(* ===== verification/FsSound.v ===== *)
(** * A directory made through the calls

    The calls on paths over the VFS with the file system in memory: what [mkdir]
    makes is found by its path, belongs to the caller and has the mode that was
    asked for without the bits of the mask, and no other path leads elsewhere. *)

From stdpp Require Import gmap.
From Stdlib Require Import String.
From S2P Require Import Prelude UserAccess FdTable Landlock Objects Lsm Vfs Tmpfs FsPath.

(** ** Paths of children *)

(** A mount point that is not a child called [name]. *)
Definition mount_clear (name m : Str) : Prop := m = [SLASH] \/ m <> [] /\ last m <> Some SLASH /\ ~ (SLASH :: name) `suffix_of` m.

Lemma split_slash_app p q : split_slash (p ++ SLASH :: q) = split_slash p ++ split_slash q.
Proof.
  induction p as [|b p IH]; [done|]. cbn [app split_slash]. rewrite IH. destruct (b =? SLASH); [done|].
  destruct (split_slash p) eqn:E; [by destruct (split_slash_nil p)|done].
Qed.

Lemma components_app p q : components (p ++ SLASH :: q) = components p ++ components q.
Proof. unfold components. by rewrite split_slash_app, filter_app. Qed.

Lemma components_trail p : components (p ++ [SLASH]) = components p.
Proof. rewrite components_app. apply app_nil_r. Qed.

Lemma components_name name : name_ok name -> components name = [name].
Proof. intros (Hne & Hs & _). unfold components. rewrite split_slash_last by done. by rewrite filter_cons_True. Qed.

(** [p], with the leading slash; nothing when it is empty. *)
Definition lead (p : Str) : Str := match p with [] => [] | _ => if starts_with p [SLASH] then p else SLASH :: p end.

Lemma starts_cons b p : starts_with (b :: p) [SLASH] = (b =? SLASH).
Proof. rewrite Z.eqb_sym. by destruct p; cbn [starts_with]; rewrite andb_true_r. Qed.

Lemma lead_slash p : lead p = [] /\ p = [] \/ exists r, lead p = SLASH :: r.
Proof.
  destruct p as [|b p]; [by left|right]. unfold lead. destruct (starts_with (b :: p) [SLASH]) eqn:E; [by apply starts_slash|by eexists].
Qed.

Lemma components_lead p : components (lead p) = components p.
Proof. unfold lead. destruct p; [done|]. by case_match. Qed.

Lemma fix_child p name : name_ok name -> fix_path (p ++ SLASH :: name) = lead p ++ SLASH :: name.
Proof.
  intros (Hne & Hs & _). unfold fix_path. set (q := if starts_with _ _ then _ else _).
  assert (Hq : q = lead p ++ SLASH :: name).
  { unfold q. destruct p as [|b p]; [by rewrite (proj2 (starts_slash _)) by by eexists|]. unfold lead. cbn [app]. rewrite !starts_cons. by case_match. }
  assert (Hl : ends_with_slash q = false).
  { unfold ends_with_slash. rewrite Hq. apply bool_decide_eq_false. destruct (exists_last Hne) as (a & x & ->). rewrite app_comm_cons, app_assoc, last_snoc.
    intros [= ->]. apply Hs, elem_of_app. right. by left. }
  by rewrite Hl, andb_false_r.
Qed.

(** What [fix_path] leaves of a path. *)
Lemma drop_slash_cases q : drop_last_slash q = q \/ exists r, q = r ++ [SLASH] /\ r <> [] /\ drop_last_slash q = r.
Proof.
  unfold drop_last_slash. destruct ((1 <? length q)%nat && ends_with_slash q) eqn:E; [|by left]. right.
  apply andb_true_iff in E as [Hl%Nat.ltb_lt He%bool_decide_eq_true].
  apply last_Some in He as [r ->]. rewrite length_app in Hl. cbn in Hl. exists r.
  split; [done|]. split; [intros ->; cbn in Hl; lia|apply removelast_last].
Qed.

Lemma fix_lead p : p <> [] -> fix_path p = lead p \/ exists r, lead p = r ++ [SLASH] /\ r <> [] /\ fix_path p = r.
Proof. destruct p as [|b p]; [done|]. intros _. exact (drop_slash_cases (lead (b :: p))). Qed.

Lemma components_fix p : components (fix_path p) = components p.
Proof.
  destruct (decide (p = [])) as [->|Hp]; [done|]. rewrite <- (components_lead p).
  destruct (fix_lead p Hp) as [->|(r & E & _ & ->)]; [done|]. by rewrite E, components_trail.
Qed.

Lemma covers_iff p m : m <> [SLASH] -> mount_covers p m = true <-> p = m \/ m ++ [SLASH] `prefix_of` p.
Proof.
  intros Hm. unfold mount_covers, Str in *. rewrite bool_decide_eq_false_2 by done. cbn [orb]. rewrite orb_true_iff, andb_true_iff, !bool_decide_eq_true, starts_with_spec.
  split; (intros [->|H]; [by left|right]).
  - destruct H as [[r ->] Hl]. rewrite lookup_app_r, Nat.sub_diag in Hl by lia. destruct r as [|b r]; [done|]. injection Hl as ->. exists r. by rewrite <- app_assoc.
  - destruct H as [r ->]. rewrite <- app_assoc. split; [by eexists|]. cbn [app]. by rewrite list_lookup_middle.
Qed.

Lemma prefix_child (m q name : list Z) : (SLASH ∉ name) -> m ++ [SLASH] `prefix_of` q ++ SLASH :: name -> m = q \/ m ++ [SLASH] `prefix_of` q.
Proof.
  intros Hs [k E]. rewrite <- !app_assoc in E. cbn [app] in E. apply app_eq_inv in E as [(l & -> & E)|(l & -> & E)].
  - destruct l as [|b l]; [left; by rewrite app_nil_r|]. injection E as <- E. right. exists l. by rewrite <- app_assoc.
  - destruct l as [|b l]; [left; by rewrite app_nil_r|]. injection E as <- ->. destruct Hs. apply elem_of_app. right. by left.
Qed.

Lemma prefix_strip (m r : list Z) : last m <> Some SLASH -> m <> [] -> m ++ [SLASH] `prefix_of` r ++ [SLASH] -> r = m \/ m ++ [SLASH] `prefix_of` r.
Proof. intros Hl Hm Hp. apply prefix_child in Hp as [->|?]; [by left|by right|]. apply not_elem_of_nil. Qed.

(** A path and that of a child are below the same mount points. *)
Lemma covers_child p name m : name_ok name -> mount_clear name m -> mount_covers (fix_path (p ++ SLASH :: name)) m = mount_covers (fix_path p) m.
Proof.
  intros Hn [->|(Hne & Hl & Hsuf)]; [done|]. assert (Hm : m <> [SLASH]) by (intros ->; by apply Hl). rewrite fix_child by done.
  apply eq_bool_prop_intro. rewrite !Is_true_true, !covers_iff by done. destruct Hn as (Hn0 & Hs & _). split.
  - intros [E|Hp]; [destruct Hsuf; by exists (lead p)|]. apply prefix_child in Hp; [|done]. destruct (decide (p = [])) as [->|Hp0].
    { cbn in Hp. destruct Hp as [->|[k E]]; [done|]. by destruct m. }
    destruct (fix_lead p Hp0) as [->|(r & E & Hr & ->)]; [destruct Hp as [->|]; [by left|by right]|]. rewrite E in Hp. destruct Hp as [->|Hp]; [by rewrite last_snoc in Hl|].
    by apply prefix_strip.
  - intros Hc. right. destruct (decide (p = [])) as [->|Hp0]; [destruct Hc as [E|[k E]]; [done|by destruct m as [|? [|]]]|].
    destruct (fix_lead p Hp0) as [Ef|(r & E & Hr & Ef)]; rewrite Ef in Hc.
    + destruct Hc as [<-|[k ->]]; [exists name; by rewrite <- app_assoc|]. rewrite <- !app_assoc. by eexists; rewrite <- !app_assoc.
    + rewrite E. destruct Hc as [->|[k ->]]; rewrite <- !app_assoc; by eexists; rewrite <- !app_assoc.
Qed.

Lemma fix_slash p : exists r, fix_path p = SLASH :: r.
Proof.
  destruct (decide (p = [])) as [->|Hp]; [by eexists|]. destruct (lead_slash p) as [[_ ?]|[r Hr]]; [done|].
  destruct (fix_lead p Hp) as [->|(q & E & Hq & ->)]; [by eexists|]. rewrite Hr in E. destruct q; [done|]. injection E as <- _. by eexists.
Qed.

Lemma rel_root p : components (rel_path (fix_path p) [SLASH]) = components p.
Proof. unfold rel_path. rewrite bool_decide_eq_true_2 by done. destruct (fix_slash p) as [r E]. rewrite <- (components_fix p), E. symmetry. exact (components_app [] r). Qed.

Lemma components_rel p name m : name_ok name -> mount_clear name m -> mount_covers (fix_path p) m = true ->
  components (rel_path (fix_path (p ++ SLASH :: name)) m) = components (rel_path (fix_path p) m) ++ [name].
Proof.
  intros Hn Hc Hv. destruct (decide (m = [SLASH])) as [->|Hm]; [rewrite !rel_root, components_app; by rewrite (components_name name)|].
  destruct Hc as [?|(Hne & Hl & _)]; [done|]. rewrite fix_child by done. apply covers_iff in Hv; [|done].
  unfold rel_path. rewrite !bool_decide_eq_false_2 by done.
  assert (Hz : exists z, fix_path p = m ++ z) by (destruct Hv as [->|[k ->]]; [exists []; by rewrite app_nil_r|eexists; by rewrite <- app_assoc]).
  destruct Hz as [z Hz]. rewrite Hz, drop_app_length. destruct (decide (p = [])) as [->|Hp].
  { exfalso. destruct Hv as [E|[k E]]; [by rewrite <- E in Hm|]. by destruct m as [|? [|]]. }
  rewrite <- (components_name name) by done. destruct (fix_lead p Hp) as [E|(r & -> & _ & E)].
  - rewrite <- E, Hz, <- app_assoc, drop_app_length. apply components_app.
  - rewrite <- E, Hz, <- !app_assoc, drop_app_length. cbn [app]. by rewrite components_app.
Qed.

_ _ _

* _Aim of the exercise_
Would you print exactly, and only, the lines of the data above from the line with "(** ** Paths of children *)" through the line with "assert (Hl : ends_with_slash q = false).", inclusive?

* _Answer below_
(** ** Paths of children *)

(** A mount point that is not a child called [name]. *)
Definition mount_clear (name m : Str) : Prop := m = [SLASH] \/ m <> [] /\ last m <> Some SLASH /\ ~ (SLASH :: name) `suffix_of` m.

Lemma split_slash_app p q : split_slash (p ++ SLASH :: q) = split_slash p ++ split_slash q.
Proof.
  induction p as [|b p IH]; [done|]. cbn [app split_slash]. rewrite IH. destruct (b =? SLASH); [done|].
  destruct (split_slash p) eqn:E; [by destruct (split_slash_nil p)|done].
Qed.

Lemma components_app p q : components (p ++ SLASH :: q) = components p ++ components q.
Proof. unfold components. by rewrite split_slash_app, filter_app. Qed.

Lemma components_trail p : components (p ++ [SLASH]) = components p.
Proof. rewrite components_app. apply app_nil_r. Qed.

Lemma components_name name : name_ok name -> components name = [name].
Proof. intros (Hne & Hs & _). unfold components. rewrite split_slash_last by done. by rewrite filter_cons_True. Qed.

(** [p], with the leading slash; nothing when it is empty. *)
Definition lead (p : Str) : Str := match p with [] => [] | _ => if starts_with p [SLASH] then p else SLASH :: p end.

Lemma starts_cons b p : starts_with (b :: p) [SLASH] = (b =? SLASH).
Proof. rewrite Z.eqb_sym. by destruct p; cbn [starts_with]; rewrite andb_true_r. Qed.

Lemma lead_slash p : lead p = [] /\ p = [] \/ exists r, lead p = SLASH :: r.
Proof.
  destruct p as [|b p]; [by left|right]. unfold lead. destruct (starts_with (b :: p) [SLASH]) eqn:E; [by apply starts_slash|by eexists].
Qed.

Lemma components_lead p : components (lead p) = components p.
Proof. unfold lead. destruct p; [done|]. by case_match. Qed.

Lemma fix_child p name : name_ok name -> fix_path (p ++ SLASH :: name) = lead p ++ SLASH :: name.
Proof.
  intros (Hne & Hs & _). unfold fix_path. set (q := if starts_with _ _ then _ else _).
  assert (Hq : q = lead p ++ SLASH :: name).
  { unfold q. destruct p as [|b p]; [by rewrite (proj2 (starts_slash _)) by by eexists|]. unfold lead. cbn [app]. rewrite !starts_cons. by case_match. }
  assert (Hl : ends_with_slash q = false).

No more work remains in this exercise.